By early November 2025, on-chain data showed net emissions turning negative: –631 ORE over seven days, about 400 burned that same week. When buybacks exceed the base emission rate, supply contracts in real time.

It’s the same principle behind Binance’s BNB or PancakeSwap’s CAKE, but without treasuries or marketing burns. ORE’s deflation is earned — each round literally funds the next token reduction, turning gameplay itself into a scarcity engine.
ORE On-Chain Metrics
Post-V2, ORE’s on-chain metrics erupted across every visible gauge. Daily protocol revenue topped $389K on November 6, 2025, with deposits peaking around $3,500 per minute — a ten-fold jump since October. That implies roughly $3–4 million in daily SOL wagering volume, most of which cycles back into ORE buybacks and burns.
Dan Smith of Blockworks Research highlighted ORE’s rapid revenue acceleration on November 5, 2025 — marking yet another all-time-high day for Solana’s top-earning application.
Trading mirrored the frenzy: $13–26 million in 24-hour volume and a 16 % volume-to-cap ratio, more casino chip than utility token. About 20 K wallets now hold ORE — modest next to Solana’s millions but notable for a niche DeFi game.

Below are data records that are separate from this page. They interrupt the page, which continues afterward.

Lemma str_forall_not_char p c s :
  p c = false → str_forall p s = true → char_in c s = false.
Proof.
  intros Hc. induction s as [|d s IH]; simpl; [done|].
  intros [Hd Hs]%andb_true_iff. rewrite IH by done. rewrite orb_false_r.
  apply bool_decide_eq_false. by intros ->; rewrite Hc in Hd.
Qed.

Lemma str_forall_impl (p q : ascii → bool) s :
  (∀ c, p c = true → q c = true) → str_forall p s = true → str_forall q s = true.
Proof.
  intros Hpq. induction s as [|c s IH]; simpl; [done|].
  intros [Hc Hs]%andb_true_iff. by rewrite (Hpq _ Hc), IH.
Qed.

Lemma str_rev_app_spec s acc : str_rev_app s acc = str_rev s +:+ acc.
Proof.
  unfold str_rev. revert acc. induction s as [|c s IH]; intros acc; simpl; [done|].
  rewrite IH, (IH (String c "")), str_app_assoc. done.
Qed.

Lemma str_rev_cons c s : str_rev (String c s) = str_rev s +:+ String c "".
Proof. unfold str_rev at 1. simpl. by rewrite str_rev_app_spec. Qed.

Lemma str_rev_app_distr s1 s2 : str_rev (s1 +:+ s2) = str_rev s2 +:+ str_rev s1.
Proof.
  induction s1 as [|c s1 IH]; simpl; [by rewrite str_app_nil_r|].
  by rewrite !str_rev_cons, IH, str_app_assoc.
Qed.

Lemma str_rev_involutive s : str_rev (str_rev s) = s.
Proof.
  induction s as [|c s IH]; [done|]. by rewrite str_rev_cons, str_rev_app_distr, IH.
Qed.

Lemma str_forall_rev p s : str_forall p (str_rev s) = str_forall p s.
Proof.
  induction s as [|c s IH]; [done|].
  rewrite str_rev_cons, str_forall_app, IH. simpl. rewrite andb_true_r. apply andb_comm.
Qed.

(** A string without the stripped characters is left alone. *)
Lemma lstrip_with_id p s : str_forall (λ c, negb (p c)) s = true → lstrip_with p s = s.
Proof. destruct s as [|c s]; simpl; [done|]. by intros [->%negb_true_iff _]%andb_true_iff. Qed.

Lemma strip_id s : str_forall (λ c, negb (is_space c)) s = true → strip s = s.
Proof.
  intros H. unfold strip, rstrip_with.
  rewrite (lstrip_with_id _ s H), lstrip_with_id by by rewrite str_forall_rev.
  apply str_rev_involutive.
Qed.

(** ** Splitting undoes joining *)

Lemma split_on_no c s : char_in c s = false → split_on c s = [s].
Proof.
  induction s as [|d s IH]; simpl; [done|].
  intros [Hd Hs]%orb_false_iff. by rewrite Hd, (IH Hs).
Qed.

Lemma split_on_nonempty c s : split_on c s ≠ [].
Proof. destruct s as [|d s]; simpl; [done|]. by repeat case_match. Qed.

Lemma split_on_app c p s :
  char_in c p = false → split_on c (p +:+ String c s) = p :: split_on c s.
Proof.
  induction p as [|d p IH]; simpl; intros Hp.
  - by rewrite bool_decide_true by done.
  - apply orb_false_iff in Hp as [Hd Hp]. by rewrite Hd, (IH Hp).
Qed.

(** Splitting an appended string: the part around the seam is shared. *)
Lemma split_on_app_gen c s1 s2 :
  split_on c (s1 +:+ String c s2) = split_on c s1 ++ split_on c s2.
Proof.
  induction s1 as [|d s1 IH]; simpl.
  - by rewrite bool_decide_true by done.
  - case_bool_decide; [by rewrite IH|].
    rewrite IH. pose proof (split_on_nonempty c s1).
    by destruct (split_on c s1).
Qed.

Lemma split_on_parts c s p : In p (split_on c s) → char_in c p = false.
Proof.
  revert p. induction s as [|d s IH]; simpl; intros p.
  - intros [<-|[]]. done.
  - case_bool_decide as Hd; simpl.
    + intros [<-|Hin]; [done|by apply IH].
    + pose proof (split_on_nonempty c s) as Hne.
      destruct (split_on c s) as [|q qs]; [done|]. simpl.
      intros [<-|Hin]; simpl.
      * rewrite bool_decide_false by done. apply IH. by left.
      * apply IH. by right.
Qed.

Price action tells the same story of heat and hazard: from $10 on September 25 to $500 by November 8 — a 6,300 % climb in six weeks. A staggering rebound, still well below its 2024 all-time high, and proof that speculation, not stability, currently drives the protocol’s pulse.

Beyond ORE, Solana is seeing a broader boom in gamified speculation and digital collectibles. Tokenized gaming and collectibles have surged in parallel — especially in 2025, when Collector Crypt and Courtyard drove over $124.5M in Pokémon card trading in a single month. Built on Solana, Collector Crypt’s $CARDS token reached a $450M FDV within a week of its August launch, showing how real-world collectibles and GambleFi are starting to blur.
Tulip King also highlighted the shifting market narrative connecting ORE to the Zcash “store-of-value” thesis — suggesting that investor focus may be rotating from privacy-based projects like Railgun toward scarcity-driven assets within the Solana ecosystem.
Conclusion
ORE’s transformation from fair-launch mining to on-chain gambling pushed the limits of what’s possible on Solana — and of what regulators might tolerate. Its deflationary mechanics and revenue-linked design show genuine innovation, but they come wrapped in high risk. Legal gray zones, one-minute wagering loops, and a math model where most players lose make ORE both fascinating and fragile. For now, ORE stands as a reminder that in crypto, every breakthrough walks a fine line between genius and gamble.